David's doctor. Of course. The man he had nearly bumped into had the right authoritarian air to be a consultant. And Harry had let the opportunity slip through his fingers. Swearing under his breath, he jumped up and rushed into the corridor. But the fellow was nowhere to be seen. A nurse was bustling about behind the previously empty counter further along, though, Harry waved and hurried down to speak to her. He was known to the staff now and she gave him a welcoming smile.

"Hello, Mr. Barnett. You're in late."

"Not the only one. Was that David's specialist I just met leaving his room?"

"No. Mr. Baxendale won't be in again till tomorrow. That was just another visitor. David's been very popular today."

"Who was he?"

"He didn't give a name. A colleague, I think he said."

"A colleague of David's?"

"Yes."

"From Globescope?"

"Globescope? What's that?"

The nurse's uncertainty made no difference. If the man was a colleague of David's, he had to be from Globescope. And if so .. . But a jog as far as the main entrance yielded only severe breathlessness and dismal news from the receptionist, who vaguely recalled a man matching the description Harry panted out leaving a few minutes earlier.

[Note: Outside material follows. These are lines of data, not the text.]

Lemma circular_create_healthy c f :
  circular_placed c f -> healthy f ->
  exists c1 g, state_backend_bucket_circular_create (c_eraseblock c) (c_writesize c) (c_max_size c) f
      = (0, Some c1, g) /\ healthy g /\ same_medium f g /\ same_place c c1 /\
    circular_wf c1 g /\ circular_sync c1 g.
Proof.
  intros Hp Hf. pose proof (circular_blank_placed c f Hp) as Hp0.
  pose proof Hp as ((Hws & _) & _). unfold sizeof_circular_meta in Hws.
  unfold state_backend_bucket_circular_create.
  destruct (sys_open_healthy f Hf) as (f1 & -> & Hf1 & Hm1). cbn [Z.ltb Z.compare].
  destruct (Z.ltb_spec (c_writesize c) 8); [lia|]. fold (circular_blank c).
  destruct (is_block_bad_healthy (circular_blank c) f1) as (f2 & -> & Hf2 & Hm2);
    [by eapply circular_placed_medium|done|]. cbn [Z.eqb negb].
  assert (same_medium f f2) as Hm by (by etrans).
  destruct (circular_init_healthy (circular_blank c) f2) as (so & m & g & Hs & -> & Hg & Hm3 & Hwf1);
    [by eapply circular_placed_medium|done|].
  cbn [Z.eqb negb circular_blank c_eraseblock c_writesize c_max_size c_erasesize] in *.
  set (c1 := Circular _ _ _ _ _ _ _). exists c1, g. split; [done|]. split; [done|].
  split; [by etrans|]. split; [by repeat split|]. split; [apply Hwf1|].
  unfold circular_sync. change (peb_base c1) with (peb_base c). cbn [c_max_size c_writesize c1].
  change (peb_base (circular_blank c)) with (peb_base c) in Hs. rewrite (proj1 Hm3), Hs. done.
Qed.
(** The medium when a write stops inside bucket [b]. *)
Lemma crash_contents pre b post old new f n pre' f1 s r i f2 :
  buckets_wf (pre ++ b :: post) f -> all_apart (pre ++ b :: post) ->
  Forall (holds old f) (pre ++ b :: post) ->
  buckets_fit (pre ++ b :: post) new -> healthy f ->
  write_buckets pre new f = (n, pre', f1) ->
  bucket_write (b_impl b) new (with_script s f1) = (r, i, f2) ->
  same_places (pre ++ b :: post) (pre' ++ set_impl i b :: post) /\
  buckets_wf (pre' ++ set_impl i b :: post) f2 /\
  Forall (holds new f2) pre' /\ Forall (holds old f2) post /\
  forall x, apart_from x (pre ++ b :: post) -> keeps x f f2.
Proof.
  revert f n pre'. induction pre as [|a pre IH]; intros f n pre' Hw Ha Hold Hfit Hf; simpl.
  - intros [= <- <- <-] Eb. apply Forall_cons_1 in Hw as [Hwb Hw], Hold as [_ Hold], Hfit as [Hfb Hfit].
    destruct Ha as [Hba Ha]. apply (wf_with_script _ s) in Hwb.
    destruct (law_write_inside _ _ _ _ _ _ Hwb (bk_fits_room _ _ Hfb) Eb) as (_ & Hp & Hi).
    assert (forall x, apart x (b_impl b) -> keeps x f f2) as Hk.
    { intros x Hx. eapply keeps_trans; [by apply keeps_medium, with_script_medium|].
      eapply write_keeps; [apply Hwb|apply bk_fits_room, Hfb|apply Eb|done]. }
    assert (Forall (fun x => keeps (b_impl x) f f2) post) as Hkp.
    { eapply Forall_weaken; [apply Hba|]. intros x Hx. apply Hk, apart_sym, Hx. }
    split; [constructor; [done|reflexivity]|].
    split; [constructor; [done|by eapply buckets_wf_keeps]|]. split; [constructor|].
    split; [by eapply holds_keeps|]. intros x Hx. apply Forall_cons_1 in Hx as [? _]. by apply Hk.
  - apply Forall_cons_1 in Hw as [Hwa Hw], Hold as [_ Hold], Hfit as [Hfa Hfit]. destruct Ha as [Haa Ha].
    destruct (law_write_ok _ _ _ Hwa Hfa Hf) as (ia & fa & p & Ea & Hfa' & Hca). rewrite Ea.
    destruct (law_write_inside _ _ _ _ _ _ Hwa (bk_fits_room _ _ Hfa) Ea) as (_ & Hpa & Hia).
    assert (forall x, apart x (b_impl a) -> keeps x f fa) as Hk.
    { intros x Hx. eapply write_keeps; [apply Hwa|apply bk_fits_room, Hfa|apply Ea|done]. }
    assert (Forall (fun x => keeps (b_impl x) f fa) (pre ++ b :: post)) as Hkp.
    { eapply Forall_weaken; [apply Haa|]. intros x Hx. apply Hk, apart_sym, Hx. }
    destruct (write_buckets pre new fa) as [[n1 pre1] g1] eqn:Ep. intros [= <- <- <-] Eb.
    destruct (IH fa n1 pre1) as (Hps & Hw2 & Hn2 & Ho2 & Hk2); try done.
    { by eapply buckets_wf_keeps. }
    { eapply holds_keeps; [apply Hw|apply Hkp|apply Hold]. }
    assert (keeps ia fa f2) as Hki.
    { apply Hk2. eapply Forall_weaken; [apply Haa|]. intros x Hbx.
      eapply apart_place_l; [apply Hbx|auto]. }
    destruct (Hki Hia) as (Hia2 & _ & Hca2).
    split; [by constructor|]. split; [by constructor|]. split; [constructor; [|done]|split; [done|]].
    + exists p. simpl. rewrite Hca2. destruct Hpa as ((E1 & E2 & _ & E4) & _). unfold region. by rewrite E4, E1, E2.
    + intros x Hx. apply Forall_cons_1 in Hx as [? ?]. eapply keeps_trans; [by apply Hk|by apply Hk2].
Qed.

(** ** Claims *)

Lemma holds_known d f b : (forall c, is_copy d c -> is_Some (verify c)) -> holds d f b -> known f b.
Proof. intros Hv [p E]. unfold known. rewrite E. apply law_accepts_safe, Hv. by exists p. Qed.

Lemma storage_ok_script st s f : storage_ok st f -> storage_ok st (with_script s f).
Proof. intros [Hw Ha]. split; [|done]. eapply Forall_weaken; [apply Hw|]. intros x. apply wf_with_script. Qed.

(** The storage as another process finds it, opened for writing or not: the same places
    on the same medium, up to date and with nothing read. *)
Definition reopened (st1 : storage B) (f1 : file) (st2 : storage B) (f2 : file) : Prop :=
  healthy f2 /\ same_medium f1 f2 /\ same_regions (st_buckets st1) (st_buckets st2) /\
  Forall (made f2) (st_buckets st2).

Lemma reopened_from st1 f1 st1' f1' st2 f2 :
  same_regions (st_buckets st1) (st_buckets st1') -> same_medium f1 f1' -> reopened st1' f1' st2 f2 -> reopened st1 f1 st2 f2.
Proof. intros Hp Hm (Hf & Hm2 & Hp2 & Hmd). split; [done|]. split; [by etrans|]. split; [by etrans|done]. Qed.

Lemma open_reopened st f s : storage_ok st f -> Forall benign s ->
  exists st2 f2, storage_open st (with_script s f) = (st2, f2) /\ reopened st f st2 f2.
Proof.
  intros [Hw Ha] Hs. unfold storage_open.
  destruct (open_buckets_made (st_buckets st) (with_script s f)) as (bs & g & -> & Hg & Hm & Hp & Hr).
  { eapply Forall_weaken; [apply Hw|]. intros x. apply wf_with_script. }
  { done. }
  exists (set_buckets bs st), g. split; [done|]. split; [done|]. split; [done|]. split; [by apply same_places_regions|done].
Qed.

(** Writing leaves the data in every bucket. *)
Lemma write_spec st d f :
  storage_ok st f -> st_buckets st <> [] -> st_readonly st = false -> buckets_fit (st_buckets st) d -> healthy f ->
  exists bs1 f1, state_storage_write st d f = (0, set_buckets bs1 st, f1) /\ healthy f1 /\
    storage_ok (set_buckets bs1 st) f1 /\ same_places (st_buckets st) bs1 /\ Forall (holds d f1) bs1 /\ same_device f f1.
Proof.
  intros [Hw Ha] Hne Hro Hfit Hf. unfold state_storage_write. rewrite Hro.
  destruct (write_buckets_healthy _ d f Hw Ha Hfit Hf) as (bs1 & f1 & E & Hf1 & Hp & Hw1 & Hh).
  destruct (write_buckets_any _ _ _ _ _ _ Hw Ha (buckets_fit_room _ _ Hfit) E) as (_ & _ & _ & _ & Hdev). rewrite E.
  destruct (Z.leb_spec min_buckets_written (Z.of_nat (length (st_buckets st)))) as [_|Hlt];
    [|unfold min_buckets_written in Hlt; destruct (st_buckets st); [done|simpl in *; lia]].
  exists bs1, f1. split; [done|]. split; [done|]. split; [|done]. split; [done|]. by eauto using all_apart_places.
Qed.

Outside, in the drizzly London night, there was naturally no sign of him.

Harry lit a cigarette to ease his frustration and stood smoking it in the shelter of a pillared porch looking out across Queen Square. A missed chance to speak to somebody with inside knowledge of Globescope was bad enough. But a more tantalizing possibility was already worming its way into his thoughts. Could David's unidentified colleague also be responsible for the letter and the telephone call? Could he be the nameless messenger who seemed to know more about Harry's past than Harry did himself?

,

TWELVE

"We'll see what your mother has to say about this, shall we, David? I'm prepared to give her the benefit of the doubt, you know. Ken could be the real problem. I realize that. I expect you do too. Is he pressurizing her, do you think? Only he's certainly trying to pressurize me. But don't worry. In my case, it isn't going to work." Harry smiled in acknowledgement of his own stubbornness. It was stubbornness, after all, that had kept him at the hospital since mid-morning, awaiting the maternal visit David was bound to receive, a visit that would give Harry the chance to put to Iris some of the questions that were troubling him. He could have telephoned her, of course. But she might have refused to speak to him. He could have gone out to Chorleywood to see her. But she might have slammed the door in his face. Ken certainly would have. Except Harry was hoping Ken had gone back up to Manchester to captain his segment of industry. All of which left David's hospital room as the most certain ground on which to confront Iris.

Spending most of Monday there had already enabled Harry to squeeze some information out of David's specialist. But Mr. Baxendale, a kindly if cautious man, had only confirmed his worst fears. "There is no realistic prospect of a recovery from such a profound coma, Mr. Barnett. Sooner or later, Mrs. Hewitt is going to have to decide how to deal with that fact." As for the alleged neuro biological expertise of Donna Trangam, Baxendale was politely dismissive. "She visited David once, shortly after his admission, and offered me her fairly radical opinion on coma treatment. But she had absolutely no clinical experience. Besides, she returned to the United States almost immediately thereafter and I haven't heard from her since."